Эхо 1933-го
Для Шукшина раскулачивание, 1933-й год, пятьдесят восьмая статья — особые темы. Время от времени действие в его рассказах происходит именно в 1933-м. «Было это в тридцать третьем году. <...> Случился тогда большой голод. Ели лебеду, варили крапиву, травились зимовалым зерном, которое подметали вениками на токах», — это из рассказа «Земляки» [Шукшин 2009: 3, 141].

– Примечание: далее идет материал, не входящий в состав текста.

(** * shrike-guard: scan orchestration and verdict sanitization

    A shallow embedding of the Python package [shrike_guard]
    (sanitizer.py, scanner.py, config.py, exceptions.py,
    anthropic_client.py, async_client.py) and the properties of its
    natural-language specification.

    Conventions of the embedding.
    - A Python [str] is a Rocq [string] whose characters are the code
      points U+0000..U+00FF; [len] is [String.length].
    - A JSON value (what [response.json()] returns, what a message dict
      holds) is a [pyval]; a Python [dict] with string keys is a
      [gmap string pyval]; [d.get(k, v)] is [default v (d !! k)].
    - A Python [float] is a primitive binary64 [float]; [0.9] and [0.7]
      are the same literals, rounded the same way.
    - Code that can raise returns a [result]; code that talks to the
      network, the logger or the wrapped provider client runs in the
      writer monad [M], whose trace lists these effects in order.
    - An [async def] is embedded like its synchronous twin: within one
      call every [await] is sequential. *)

From Stdlib Require Import ZArith String Ascii Bool List Lia.
From Stdlib Require Import Floats.PrimFloat Floats.FloatOps Floats.SpecFloat Floats.FloatAxioms.
From stdpp Require Import gmap strings list fin_maps pretty.

#[local] Set Warnings "-inexact-float,-register-all,-abstract-large-number".
#[local] Open Scope Z_scope.

(* ===================================================================== *)
(** * Python values and primitives *)
(* ===================================================================== *)

Module Py.

Inductive pyval : Type :=
| PNone
| PBool (b : bool)
| PInt (z : Z)
| PFloat (f : float)
| PStr (s : string)
| PList (l : list pyval)
| PDict (d : gmap string pyval).

(** [type(v).__name__], as interpreter messages print it. *)
Definition type_name (v : pyval) : string :=
  match v with
  | PNone => "NoneType"
  | PBool _ => "bool"
  | PInt _ => "int"
  | PFloat _ => "float"
  | PStr _ => "str"
  | PList _ => "list"
  | PDict _ => "dict"
  end.

(** [bool(v)]: what [if v:] and [not v] test. *)
Definition truthy (v : pyval) : bool :=
  match v with
  | PNone => false
  | PBool b => b
  | PInt z => negb (z =? 0)
  | PFloat f => negb (f =? 0)%float
  | PStr s => negb (String.length s =? 0)%nat
  | PList l => match l with [] => false | _ => true end
  | PDict d => negb (bool_decide (d = ∅))
  end.

(** [v == s] for a string literal [s]. *)
Definition eq_str (v : pyval) (s : string) : bool :=
  match v with
  | PStr s' => String.eqb s' s
  | _ => false
  end.

(** Exceptions of the interpreter and of httpx, by the three classes the
    [except] clauses of the adapters tell apart. *)
Inductive py_exn : Type :=
| TimeoutException (msg : string)
| HTTPStatusError (status_code : Z)
| Exception (cls : string) (msg : string).

(** Exceptions that leave the package: a foreign exception, or one of the
    two classes of exceptions.py. [ShrikeBlockedError] holds the
    attributes its [__init__] stores. *)
Inductive exn : Type :=
| Raised (e : py_exn)
| ShrikeScanError (message : string)
| ShrikeBlockedError (message threat_type confidence violations : pyval).

Inductive result (E A : Type) : Type :=
| Ok (a : A)
| Err (e : E).
Arguments Ok {E A} a.
Arguments Err {E A} e.

Definition result_bind {E A B} (r : result E A) (k : A → result E B) : result E B :=
  match r with
  | Ok a => k a
  | Err e => Err e
  end.

Notation "'let*' x ':=' r 'in' k" := (result_bind r (λ x, k))
  (at level 10, x name, r at level 100, k at level 200).

Definition AttributeError {A} (v : pyval) (attr : string) : result py_exn A :=
  Err (Exception "AttributeError"
         ("'" +:+ type_name v +:+ "' object has no attribute '" +:+ attr +:+ "'")).

Definition TypeError {A} (msg : string) : result py_exn A :=
  Err (Exception "TypeError" msg).

(** ** str methods *)

Definition nl : string := String "010"%char "".

(** [c.lower()] on U+0000..U+00FF: A-Z and the Latin-1 capitals
    U+00C0..U+00DE other than the multiplication sign U+00D7. *)
Definition lower_char (c : ascii) : ascii :=
  let n := N_of_ascii c in
  if ((65 <=? n) && (n <=? 90) || (192 <=? n) && (n <=? 222) && negb (n =? 215))%N
  then ascii_of_N (n + 32) else c.

Fixpoint lower (s : string) : string :=
  match s with
  | EmptyString => EmptyString
  | String c s' => String (lower_char c) (lower s')
  end.

(** [s.replace(old, new)] for one-character [old] and [new]. *)
Fixpoint replace (old new : ascii) (s : string) : string :=
  match s with
  | EmptyString => EmptyString
  | String c s' => String (if Ascii.eqb c old then new else c) (replace old new s')
  end.

(** [c.isspace()] on U+0000..U+00FF. *)
Definition isspace (c : ascii) : bool :=
  let n := N_of_ascii c in
  ((9 <=? n) && (n <=? 13) || (28 <=? n) && (n <=? 32) || (n =? 133) || (n =? 160))%N.

Fixpoint lstrip (s : string) : string :=
  match s with
  | EmptyString => EmptyString
  | String c s' => if isspace c then lstrip s' else s
  end.

(** [s.rstrip()]: a character stays when it is not a space or something
    stays after it. *)
Fixpoint rstrip (s : string) : string :=
  match s with
  | EmptyString => EmptyString
  | String c s' =>
      match rstrip s' with
      | EmptyString => if isspace c then EmptyString else String c EmptyString
      | r => String c r
      end
  end.

Definition strip (s : string) : string := rstrip (lstrip s).

(** [sep.join(items)]: raises TypeError at the first item that is not a str. *)
Fixpoint join_from (i : nat) (sep : string) (items : list pyval) : result py_exn string :=
  match items with
  | [] => Ok ""
  | PStr s :: rest =>
      match rest with
      | [] => Ok s
      | _ => let* r := join_from (S i) sep rest in Ok (s +:+ sep +:+ r)
      end
  | v :: _ =>
      TypeError ("sequence item " +:+ pretty i +:+ ": expected str instance, "
                 +:+ type_name v +:+ " found")
  end.

Definition join (sep : string) (items : list pyval) : result py_exn string :=
  join_from 0 sep items.

(** [s * n]. *)
Fixpoint str_mul (s : string) (n : nat) : string :=
  match n with
  | O => ""
  | S n' => s +:+ str_mul s n'
  end.

Definition len (s : string) : Z := Z.of_nat (String.length s).

(** ** Comparison with a float literal *)

(** [t <= z] for a float [t] and an int [z]: Python compares the two
    exact values. *)
Definition float_le_int (t : float) (z : Z) : bool :=
  match Prim2SF t with
  | S754_zero _ => 0 <=? z
  | S754_infinity s => s
  | S754_nan => false
  | S754_finite s m e =>
      let mz := if s then Z.neg m else Z.pos m in
      if 0 <=? e then mz * 2 ^ e <=? z else mz <=? z * 2 ^ (- e)
  end.

(** [v >= t] for a float literal [t]. *)
Definition ge_float (v : pyval) (t : float) : result py_exn bool :=
  match v with
  | PFloat x => Ok (t <=? x)%float
  | PInt z => Ok (float_le_int t z)
  | PBool b => Ok (float_le_int t (Z.b2z b))
  | _ => TypeError ("'>=' not supported between instances of '"
                    +:+ type_name v +:+ "' and 'float'")
  end.

(** A dict display [{k1: v1, k2: v2, ...}]: a later key overrides an
    earlier one. *)
Definition dict_of {V} (items : list (string * V)) : gmap string V :=
  foldl (λ d kv, <[kv.1 := kv.2]> d) ∅ items.

(** [str(b)] of a bool. *)
Definition str_bool (b : bool) : string := if b then "True" else "False".

(** [s.rstrip(c)] for a set of one character: its trailing occurrences
    go. *)
Fixpoint rstrip_char (c : ascii) (s : string) : string :=
  match s with
  | EmptyString => EmptyString
  | String a s' =>
      match rstrip_char c s' with
      | EmptyString => if Ascii.eqb a c then EmptyString else String a EmptyString
      | r => String a r
      end
  end.

End Py.
Import Py.

(* ===================================================================== *)
(** * sanitizer.py *)
(* ===================================================================== *)

Module Sanitizer.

Бронька Пупков, герой рассказа «Миль пардон, мадам!», на вопрос о своем необычном имени отвечает, что это «поп с похмелья придумал», и добавляет: «Я его, мерина гривастого, разок стукнул за это, когда сопровождал в ГПУ в тридцать третьем году». Фраза эта, как мы теперь понимаем, с секретом, да не с одним: Сростинского священника отца Александра Кислякова, который в 1929 году крестил Василия Шукшина, арестовали 16 марта 1933 года, за несколько дней до ареста Макара и других мужиков. В силу возраста (ему на момент ареста было пятьдесят пять лет) его осудили «всего лишь» к пяти годам ссылки в Восточной Сибири, где он и сгинул безвестно [Гришаев 2001: 54]. Его фотография есть в Шукшинском музее в Сростках.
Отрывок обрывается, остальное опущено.